Sir Albert William Liley  (12 March 1929 – 15 June 1983) was a New Zealand medical practitioner, renowned for developing techniques to improve the health of foetuses in utero.

Education and career
Liley graduated from Otago Medical School at the University of Otago in Dunedin, in 1954. After a period at Australian National University in Canberra, he returned to Auckland where he worked for the rest of his life except for a brief period at Columbia University.
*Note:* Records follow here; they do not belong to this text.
(** * app.js: the chat widget's reply normalisation and send lifecycle

    A shallow embedding of [src/app.js]:
    - JavaScript strings are sequences of UTF-16 code units;
    - JavaScript values are the data values a response body or an object
      literal can hold (no functions, symbols, accessors or proxies; every
      object has the built-in prototype of its kind);
    - [extractBotReply] is a function into completions (a returned value or a
      thrown error);
    - [sendText], an async function, is a transition system: one transition
      for each run of its code between two suspension points. *)

From Stdlib Require Import String Ascii List NArith ZArith Bool Lia.
Import ListNotations.

Set Warnings "-register-all".

(* ================================================================== *)
(** * Strings *)
(* ================================================================== *)

(** A JavaScript string: its UTF-16 code units. *)
Definition jsstring := list N.

Module Utf8.
Open Scope N_scope.

(** Bytes of a source literal. *)
Fixpoint bytes (s : string) : list N :=
  match s with
  | EmptyString => []
  | String c rest => N_of_ascii c :: bytes rest
  end.

(** Code units of one code point. *)
Definition units (cp : N) : list N :=
  if cp <? 0x10000 then [cp]
  else [0xD800 + (cp - 0x10000) / 0x400; 0xDC00 + (cp - 0x10000) mod 0x400].

Definition cont (b : N) : N := b mod 0x40.

(** The literals of this file are well-formed UTF-8; an ill-formed byte is
    passed on as it is. *)
Fixpoint decode (bs : list N) : list N :=
  match bs with
  | [] => []
  | b :: rest =>
      if b <? 0x80 then b :: decode rest
      else if b <? 0xE0 then
        match rest with
        | c1 :: rest1 => units ((b - 0xC0) * 0x40 + cont c1) ++ decode rest1
        | [] => [b]
        end
      else if b <? 0xF0 then
        match rest with
        | c1 :: c2 :: rest2 =>
            units ((b - 0xE0) * 0x1000 + cont c1 * 0x40 + cont c2) ++ decode rest2
        | _ => b :: decode rest
        end
      else
        match rest with
        | c1 :: c2 :: c3 :: rest3 =>
            units ((b - 0xF0) * 0x40000 + cont c1 * 0x1000 + cont c2 * 0x40 + cont c3)
              ++ decode rest3
        | _ => b :: decode rest
        end
  end.
End Utf8.

(** The JavaScript string a source literal denotes. *)
Definition js (s : string) : jsstring := Utf8.decode (Utf8.bytes s).

Definition jsstring_eqb (a b : jsstring) : bool :=
  if list_eq_dec N.eq_dec a b then true else false.

(** WhiteSpace and LineTerminator code points, as [String.prototype.trim]
    strips them. *)
Definition isWhiteSpace (c : N) : bool :=
  ((9 <=? c) && (c <=? 13) || (c =? 0x20) || (c =? 0xA0) || (c =? 0x1680)
   || (0x2000 <=? c) && (c <=? 0x200A) || (c =? 0x2028) || (c =? 0x2029)
   || (c =? 0x202F) || (c =? 0x205F) || (c =? 0x3000) || (c =? 0xFEFF))%N.

Fixpoint trimStart (s : jsstring) : jsstring :=
  match s with
  | c :: rest => if isWhiteSpace c then trimStart rest else s
  | [] => []
  end.

Definition trimEnd (s : jsstring) : jsstring := rev (trimStart (rev s)).

(** [s.trim()] *)
Definition trim (s : jsstring) : jsstring := trimEnd (trimStart s).

(** Decimal digits of a natural number. *)
Fixpoint uint_units (d : Decimal.uint) : jsstring :=
  match d with
  | Decimal.Nil => []
  | Decimal.D0 r => 48%N :: uint_units r
  | Decimal.D1 r => 49%N :: uint_units r
  | Decimal.D2 r => 50%N :: uint_units r
  | Decimal.D3 r => 51%N :: uint_units r
  | Decimal.D4 r => 52%N :: uint_units r
  | Decimal.D5 r => 53%N :: uint_units r
  | Decimal.D6 r => 54%N :: uint_units r
  | Decimal.D7 r => 55%N :: uint_units r
  | Decimal.D8 r => 56%N :: uint_units r
  | Decimal.D9 r => 57%N :: uint_units r
  end.

Definition decimal (n : N) : jsstring := uint_units (N.to_uint n).

Definition decimalZ (z : Z) : jsstring :=
  if (z <? 0)%Z then js "-" ++ decimal (Z.abs_N z) else decimal (Z.abs_N z).

(* ================================================================== *)
(** * Values *)
(* ================================================================== *)

(** A Number.  A finite non-zero double is held by the integers [s] and [n]
    that [Number::toString] is specified with: its value is [s * 10^(n-k)],
    [k] the number of decimal digits of [s]. *)
Inductive number :=
| NaN
| Infinity (negative : bool)
| Zero (negative : bool)
| Finite (negative : bool) (s : positive) (n : Z).

Inductive value :=
| JUndefined
| JNull
| JBool (b : bool)
| JNumber (x : number)
| JBigInt (z : Z)
| JString (s : jsstring)
| JArray (elements : list value)
| JObject (properties : list (jsstring * value)).
(** [properties] lists an object's own properties in the order of
    [[OwnPropertyKeys]]. *)

Record error := Error { name : jsstring; message : jsstring }.

(** What evaluating an expression or a block ends in. *)
Inductive completion (A : Type) :=
| Return (a : A)
| Throw (e : error).
Arguments Return {A} a.
Arguments Throw {A} e.

Definition bind {A B} (c : completion A) (k : A -> completion B) : completion B :=
  match c with
  | Return a => k a
  | Throw e => Throw e
  end.

Notation "x <- c ;; k" := (bind c (fun x => k))
  (at level 61, c at next level, right associativity).

(** [new TypeError(message)] *)
Definition TypeError (m : jsstring) : error := Error (js "TypeError") m.

(** [new Error(message)] *)
Definition new_Error (m : jsstring) : error := Error (js "Error") m.

Inductive type_tag :=
| T_undefined | T_object | T_boolean | T_number | T_bigint | T_string.

Definition type_tag_eqb (a b : type_tag) : bool :=
  match a, b with
  | T_undefined, T_undefined | T_object, T_object | T_boolean, T_boolean
  | T_number, T_number | T_bigint, T_bigint | T_string, T_string => true
  | _, _ => false
  end.

(** [typeof v] *)
Definition typeof (v : value) : type_tag :=
  match v with
  | JUndefined => T_undefined
  | JNull | JArray _ | JObject _ => T_object
  | JBool _ => T_boolean
  | JNumber _ => T_number
  | JBigInt _ => T_bigint
  | JString _ => T_string
  end.

(** Truthiness. *)
Definition ToBoolean (v : value) : bool :=
  match v with
  | JUndefined | JNull => false
  | JBool b => b
  | JNumber NaN | JNumber (Zero _) => false
  | JNumber _ => true
  | JBigInt z => negb (z =? 0)%Z
  | JString s => match s with [] => false | _ => true end
  | JArray _ | JObject _ => true
  end.

(** [v === null] *)
Definition is_null (v : value) : bool :=
  match v with JNull => true | _ => false end.

(** [v] is [null] or [undefined], the test of [??]. *)
Definition nullish (v : value) : bool :=
  match v with JUndefined | JNull => true | _ => false end.

Fixpoint own (ps : list (jsstring * value)) (k : jsstring) : option value :=
  match ps with
  | [] => None
  | (k', v) :: rest => if jsstring_eqb k' k then Some v else own rest k
  end.

(** [k in v], for the names app.js asks ([text], [message]): none of them is
    an index, [length] or a property of a built-in prototype. *)
Definition HasProperty (v : value) (k : jsstring) : bool :=
  match v with
  | JObject ps => match own ps k with Some _ => true | None => false end
  | _ => false
  end.

(** [v.k], for the names app.js asks ([text], [message], [error],
    [errorRaw], [body]). *)
Definition Get (v : value) (k : jsstring) : value :=
  match v with
  | JObject ps => match own ps k with Some x => x | None => JUndefined end
  | _ => JUndefined
  end.

(** [Object.keys(v)] of an object or an array. *)
Definition Object_keys (v : value) : list jsstring :=
  match v with
  | JObject ps => map fst ps
  | JArray l => map (fun i => decimal (N.of_nat i)) (seq 0 (length l))
  | _ => []
  end.

(** ** Conversion to string *)

Definition zeros (n : Z) : jsstring := repeat 48%N (Z.to_nat n).

(** [Number::toString(x)] in radix 10. *)
Definition Number_toString (x : number) : jsstring :=
  match x with
  | NaN => js "NaN"
  | Zero _ => js "0"
  | Infinity neg => (if neg then js "-" else []) ++ js "Infinity"
  | Finite neg s n =>
      let ds := decimal (Npos s) in
      let k := Z.of_nat (length ds) in
      (if neg then js "-" else []) ++
      (if (-5 <=? n)%Z && (n <=? 21)%Z then
         if (k <=? n)%Z then ds ++ zeros (n - k)
         else if (0 <? n)%Z then
           firstn (Z.to_nat n) ds ++ js "." ++ skipn (Z.to_nat n) ds
         else js "0." ++ zeros (- n) ++ ds
       else
         let e := (n - 1)%Z in
         let exponent :=
           js "e" ++ (if (e <? 0)%Z then js "-" else js "+") ++ decimal (Z.abs_N e) in
         match ds with
         | d :: (_ :: _) as rest => d :: js "." ++ rest ++ exponent
         | _ => ds ++ exponent
         end)
  end.

Definition cannot_convert : error :=
  TypeError (js "Cannot convert object to primitive value").

(** [String(v)], as ECMA-262 defines it.  An array is joined with commas
    ([undefined] and [null] elements are empty).  A plain object gives
    [Object.prototype.toString]'s text unless it has an own property
    [toString]: that one is not callable, neither is an own [valueOf], and
    [Object.prototype.valueOf] gives the object back, so that the conversion
    throws.

    The language has no limit on nesting; an engine has one, and throws a
    RangeError when arrays nested some thousand deep exhaust its stack.  No
    statement below says on which values [String] returns: each takes the
    completion of the conversion as it comes. *)
Fixpoint ToString (v : value) : completion jsstring :=
  match v with
  | JUndefined => Return (js "undefined")
  | JNull => Return (js "null")
  | JBool b => Return (if b then js "true" else js "false")
  | JNumber x => Return (Number_toString x)
  | JBigInt z => Return (decimalZ z)
  | JString s => Return s
  | JArray l =>
      (fix join (l : list value) : completion jsstring :=
         match l with
         | [] => Return []
         | x :: rest =>
             s <- (if nullish x then Return [] else ToString x) ;;
             match rest with
             | [] => Return s
             | _ => r <- join rest ;; Return (s ++ js "," ++ r)
             end
         end) l
  | JObject ps =>
      match own ps (js "toString") with
      | Some _ => Throw cannot_convert
      | None => Return (js "[object Object]")
      end
  end.

(* ================================================================== *)
(** * JSON.stringify *)
(* ================================================================== *)

Definition LF : N := 10.
Definition QUOTATION_MARK : N := 34.
Definition REVERSE_SOLIDUS : N := 92.

Definition hexdigit (d : N) : N := (if d <? 10 then 48 + d else 87 + d)%N.

(** [\uXXXX], in lower case. *)
Definition UnicodeEscape (c : N) : jsstring :=
  [REVERSE_SOLIDUS; 117%N; hexdigit (c / 4096 mod 16); hexdigit (c / 256 mod 16);
   hexdigit (c / 16 mod 16); hexdigit (c mod 16)].

Definition isLeadingSurrogate (c : N) : bool := ((0xD800 <=? c) && (c <=? 0xDBFF))%N.
Definition isTrailingSurrogate (c : N) : bool := ((0xDC00 <=? c) && (c <=? 0xDFFF))%N.

Fixpoint QuoteJSONString_units (s : jsstring) : jsstring :=
  match s with
  | [] => []
  | c :: rest =>
      if (c =? 8)%N then REVERSE_SOLIDUS :: 98%N :: QuoteJSONString_units rest
      else if (c =? 9)%N then REVERSE_SOLIDUS :: 116%N :: QuoteJSONString_units rest
      else if (c =? 10)%N then REVERSE_SOLIDUS :: 110%N :: QuoteJSONString_units rest
      else if (c =? 12)%N then REVERSE_SOLIDUS :: 102%N :: QuoteJSONString_units rest
      else if (c =? 13)%N then REVERSE_SOLIDUS :: 114%N :: QuoteJSONString_units rest
      else if (c =? QUOTATION_MARK)%N then
        REVERSE_SOLIDUS :: QUOTATION_MARK :: QuoteJSONString_units rest
      else if (c =? REVERSE_SOLIDUS)%N then
        REVERSE_SOLIDUS :: REVERSE_SOLIDUS :: QuoteJSONString_units rest
      else if (c <? 0x20)%N then UnicodeEscape c ++ QuoteJSONString_units rest
      else if isLeadingSurrogate c then
        match rest with
        | c2 :: rest2 =>
            if isTrailingSurrogate c2 then c :: c2 :: QuoteJSONString_units rest2
            else UnicodeEscape c ++ QuoteJSONString_units rest
        | [] => UnicodeEscape c
        end
      else if isTrailingSurrogate c then UnicodeEscape c ++ QuoteJSONString_units rest
      else c :: QuoteJSONString_units rest
  end.
(** The loop of [generateRandomString], from iteration [i], [n] iterations
    to go. *)
Fixpoint generateRandomStringFrom (i n : nat) : jsstring :=
  match n with
  | O => []
  | S n' =>
      charAt characters (randomIndex i) ++ generateRandomStringFrom (S i) n'
  end.

Definition generateRandomString (length : nat) : jsstring :=
  generateRandomStringFrom 0 length.

Definition timestampOf (now : DateTime) : jsstring :=
  toString (getFullYear now) ++
  padStart0 (toString (getMonth now + 1)) 2 ++
  padStart0 (toString (getDate now)) 2 ++
  padStart0 (toString (getHours now)) 2 ++
  padStart0 (toString (getMinutes now)) 2 ++
  padStart0 (toString (getSeconds now)) 2 ++
  padStart0 (toString (getMilliseconds now)) 3.

Definition extensionOf (originalName : jsstring) : jsstring :=
  orElse (pop (split (chr ".") originalName)) (lit "png").

(** [generateUniqueFileName]; [now] is the [new Date()] it takes. *)
Definition generateUniqueFileName (now : DateTime) (originalName : jsstring)
  : jsstring :=
  let timestamp := timestampOf now in
  let extension := extensionOf originalName in
  if includes (toLowerCase originalName) (lit "image")
     || str_eqb originalName (lit "blob")
  then lit "Pasted image " ++ timestamp ++ lit "." ++ extension
  else
    let nameWithoutExt := removeFirstMatch extensionRegex originalName in
    nameWithoutExt ++ lit " " ++ timestamp ++ lit "." ++ extension.

(** [generateName]; [date] and [now] are the two [new Date()] of the call,
    [pathTmpl = None] is [undefined]. *)
Definition generateName (date now : DateTime) (pathTmpl : option jsstring)
  (imageName : jsstring) : jsstring :=
  let year := toString (getFullYear date) in
  let month := padStart0 (toString (getMonth date + 1)) 2 in
  let day := padStart0 (toString (getDate date)) 2 in
  let random := generateRandomString 20 in
  let uniqueFileName := generateUniqueFileName now imageName in
  match pathTmpl with
  | None => uniqueFileName
  | Some tmpl =>
      if 0 <? length (trim tmpl)
      then replace
             (replace
                (replace
                   (replace (replace tmpl (lit "{year}") year)
                      (lit "{mon}") month)
                   (lit "{day}") day)
                (lit "{random}") random)
             (lit "{filename}") uniqueFileName
      else uniqueFileName
  end.

End UploaderUtils.

(** [customizeDomainName] *)
Definition customizeDomainName (url customDomainName : jsstring) : jsstring :=
  let customDomainName := replaceAll customDomainName (lit "https://") [] in
  if negb (str_eqb customDomainName [])
     && negb (str_eqb (trim customDomainName) [])
  then
    match searchFrom schemeHostRegex url 0 with
    | Some (index, matched, domain) =>
        firstn index url ++
        replace matched domain customDomainName ++
        skipn (index + length matched) url
    | None => lit "https://" ++ customDomainName ++ lit "/" ++ url
    end
  else url.

(** ** Facts on replacement and search *)

Lemma getSubstitution_no_dollar matched before after r :
  forallb (notChar (chr "$")) r = true ->
  getSubstitution matched before after r = r.
Proof.
  induction r as [|c r IH]; simpl; [reflexivity|].
  intros H. apply andb_true_iff in H as [Hc Hr].
  unfold notChar in Hc. apply negb_true_iff in Hc. rewrite Hc.
  now rewrite (IH Hr).
Qed.

Lemma replace_no_dollar s search r :
  forallb (notChar (chr "$")) r = true ->
  replace s search r = replaceFirstLiteral s search r.
Proof.
  intros H. unfold replace, replaceFirstLiteral.
  destruct (indexOf s search); [|reflexivity].
  now rewrite getSubstitution_no_dollar.
Qed.

Lemma indexOfFrom_first p s i n r :
  (forall k, k < n -> stripPrefix p (skipn k s) = None) ->
  stripPrefix p (skipn n s) = Some r ->
  indexOfFrom p s i = Some (i + n).
Proof.
  revert s i; induction n as [|n IH]; intros s i Hb Hm.
  - simpl in Hm. destruct s; simpl; rewrite Hm; now rewrite Nat.add_0_r.
  - pose proof (Hb 0 (Nat.lt_0_succ n)) as H0. simpl in H0.
    destruct s as [|c s].
    + simpl in Hm. congruence.
    + simpl indexOfFrom. rewrite H0. rewrite (IH s (S i)).
      * f_equal. lia.
      * intros k Hk. apply (Hb (S k)). lia.
      * exact Hm.
Qed.

Lemma indexOf_first s p n r :
  (forall k, k < n -> stripPrefix p (skipn k s) = None) ->
  stripPrefix p (skipn n s) = Some r ->
  indexOf s p = Some n.
Proof.
  intros Hb Hm. unfold indexOf. now rewrite (indexOfFrom_first p s 0 n r).
Qed.

Lemma in_firstn_in (c : char) n (l : jsstring) : In c (firstn n l) -> In c l.
Proof.
  intros H. rewrite <- (firstn_skipn n l). apply in_or_app. now left.
Qed.

Lemma in_skipn_in (c : char) n (l : jsstring) : In c (skipn n l) -> In c l.
Proof.
  intros H. rewrite <- (firstn_skipn n l). apply in_or_app. now right.
Qed.

(** A string that starts again inside a copy of itself shifted by [q] is
    made of the characters of [q]. *)
Lemma self_overlap_chars (q : jsstring) :
  q <> [] ->
  forall n host r, length host <= n -> q ++ host = host ++ r ->
  forall c, In c host -> In c q.
Proof.
  intros Hq. induction n as [|n IH]; intros host r Hn Heq c Hc.
  - destruct host; [contradiction|simpl in Hn; lia].
  - destruct (Nat.le_gt_cases (length host) (length q)) as [L|L].
    + assert (Hpre : host = firstn (length host) q).
      { pose proof (f_equal (firstn (length host)) Heq) as F.
        rewrite firstn_app in F.
        replace (length host - length q) with 0 in F by lia.
        simpl in F. rewrite app_nil_r in F.
        rewrite firstn_app, Nat.sub_diag, firstn_all in F. simpl in F.
        rewrite app_nil_r in F. congruence. }
      rewrite Hpre in Hc. eapply in_firstn_in; eauto.
    + assert (Hsplit : host = q ++ skipn (length q) host).
      { pose proof (f_equal (firstn (length q)) Heq) as F.
        rewrite firstn_app, Nat.sub_diag, firstn_all in F. simpl in F.
        rewrite app_nil_r in F.
        rewrite firstn_app in F.
        replace (length q - length host) with 0 in F by lia.
        simpl in F. rewrite app_nil_r in F.
        rewrite <- (firstn_skipn (length q) host) at 1. now rewrite <- F. }
      set (host' := skipn (length q) host) in *.
      rewrite Hsplit in Hc. apply in_app_or in Hc as [Hc|Hc]; [exact Hc|].
      apply (IH host' r); [| |exact Hc].
      * unfold host'. rewrite length_skipn.
        destruct q; [congruence|]. simpl. simpl in L. lia.
      * rewrite Hsplit in Heq at 1. rewrite Hsplit in Heq at 1.
        rewrite <- !app_assoc in Heq. now apply app_inv_head in Heq.
Qed.

Lemma indexOf_after_prefix pre host :
  (exists c, In c host /\ ~ In c pre) ->
  indexOf (pre ++ host) host = Some (length pre).
Proof.
  intros (c & Hc & Hnc).
  apply indexOf_first with (r := []).
  - intros k Hk.
    destruct (stripPrefix host (skipn k (pre ++ host))) as [r|] eqn:E;
      [|reflexivity].
    exfalso. apply Hnc.
    rewrite skipn_app in E.
    replace (k - length pre) with 0 in E by lia. simpl in E.
    apply stripPrefix_Some in E.
    assert (Hq : skipn k pre <> []).
    { intros Hq. apply (f_equal (@length _)) in Hq.
      rewrite length_skipn in Hq. simpl in Hq. lia. }
    pose proof (self_overlap_chars _ Hq (length host) host r
                  (Nat.le_refl _) E c Hc) as Hin.
    eapply in_skipn_in; eauto.
  - rewrite skipn_app, Nat.sub_diag, skipn_all. simpl.
    rewrite <- (app_nil_r host) at 2. apply stripPrefix_app.
Qed.

Lemma replace_after_prefix pre host r :
  (exists c, In c host /\ ~ In c pre) ->
  forallb (notChar (chr "$")) r = true ->
  replace (pre ++ host) host r = pre ++ r.
Proof.
  intros Hc Hr. rewrite (replace_no_dollar _ _ _ Hr).
  unfold replaceFirstLiteral. rewrite (indexOf_after_prefix _ _ Hc).
  rewrite firstn_app, Nat.sub_diag, firstn_all. simpl.
  rewrite skipn_all2 by (rewrite length_app; lia).
  now rewrite !app_nil_r.
Qed.

(** ** customizeDomainName *)

(** [s] starts with a scheme, "://" and a host that runs up to the next "/"
    or to the end. *)
Definition SchemeHostAt (s scheme host rest : jsstring) : Prop :=
  (scheme = lit "http" \/ scheme = lit "https") /\
  host <> [] /\
  forallb (notChar (chr "/")) host = true /\
  (rest = [] \/ exists r, rest = chr "/" :: r) /\
  s = scheme ++ lit "://" ++ host ++ rest.
(** * emacsclient: the session protocol layer of lib-src/emacsclient.c

    A shallow embedding of the wire codec ([quote_argument],
    [unquote_argument]), the buffered transmit path ([send_to_emacs]), the
    endpoint resolver ([socket_status], [set_local_socket],
    [get_server_config], [set_tcp_socket], [set_socket]) and the session
    controller (the command stream and the receive/dispatch loop of [main]).

    C strings are lists of characters without their terminating NUL where
    the code only reads them, and regions of an explicit byte memory where
    the code writes them in place. *)

From Stdlib Require Import ZArith Ascii String Lia DecimalString.
From stdpp Require Import base list strings.

Local Open Scope Z_scope.
Local Open Scope nat_scope.

(** ** Characters and C strings *)

Definition NUL : ascii := "000"%char.
Definition LF : ascii := "010"%char.
Definition SPC : ascii := " "%char.
Definition AMP : ascii := "&"%char.
Definition DASH : ascii := "-"%char.
Definition USCORE : ascii := "_"%char.
Definition LOWER_N : ascii := "n"%char.

(** The characters of a string literal, as the C compiler lays them out
    (without the final NUL). *)
Definition cs (s : string) : list ascii := list_ascii_of_string s.

(** The outcome of code that indexes memory: a value, an access outside the
    object, or an exhausted iteration budget. *)
Inductive access (A : Type) : Type :=
| Ok (a : A)
| OutOfBounds
| OutOfFuel.
Arguments Ok {A} a.
Arguments OutOfBounds {A}.
Arguments OutOfFuel {A}.

Definition access_bind {A B} (m : access A) (k : A -> access B) : access B :=
  match m with
  | Ok a => k a
  | OutOfBounds => OutOfBounds
  | OutOfFuel => OutOfFuel
  end.

(** [*p] *)
Definition load (mem : list ascii) (p : nat) : access ascii :=
  match mem !! p with
  | Some c => Ok c
  | None => OutOfBounds
  end.

(** [*p = c] *)
Definition store (mem : list ascii) (p : nat) (c : ascii) : access (list ascii) :=
  if decide (p < length mem) then Ok (<[p := c]> mem) else OutOfBounds.

(** The C string that starts at the head of [l]: the characters before the
    first NUL, when there is one. *)
Fixpoint c_str (l : list ascii) : option (list ascii) :=
  match l with
  | [] => None
  | c :: l' => if bool_decide (c = NUL) then Some [] else (c ::.) <$> c_str l'
  end.

(** The C string at address [a] of [mem]. *)
Definition cstring_at (mem : list ascii) (a : nat) : option (list ascii) :=
  c_str (drop a mem).

(** ** Wire codec *)

Module Codec.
While in Auckland he held a number of posts, including at Auckland University, National Women's Hospital and the Medical Research Council of New Zealand (now the Health Research Council of New Zealand).

In 1963, after three unsuccessful attempts, Liley successfully carried out the first ever successful intrauterine blood transfusion. The fetus had Rh disease/hemolytic disease and had been expected to die before birth. The highly publicised procedure was a milestone in not only medical treatment but also public perception. Initially the procedure had a success rate of only about 40%, but this rose over time.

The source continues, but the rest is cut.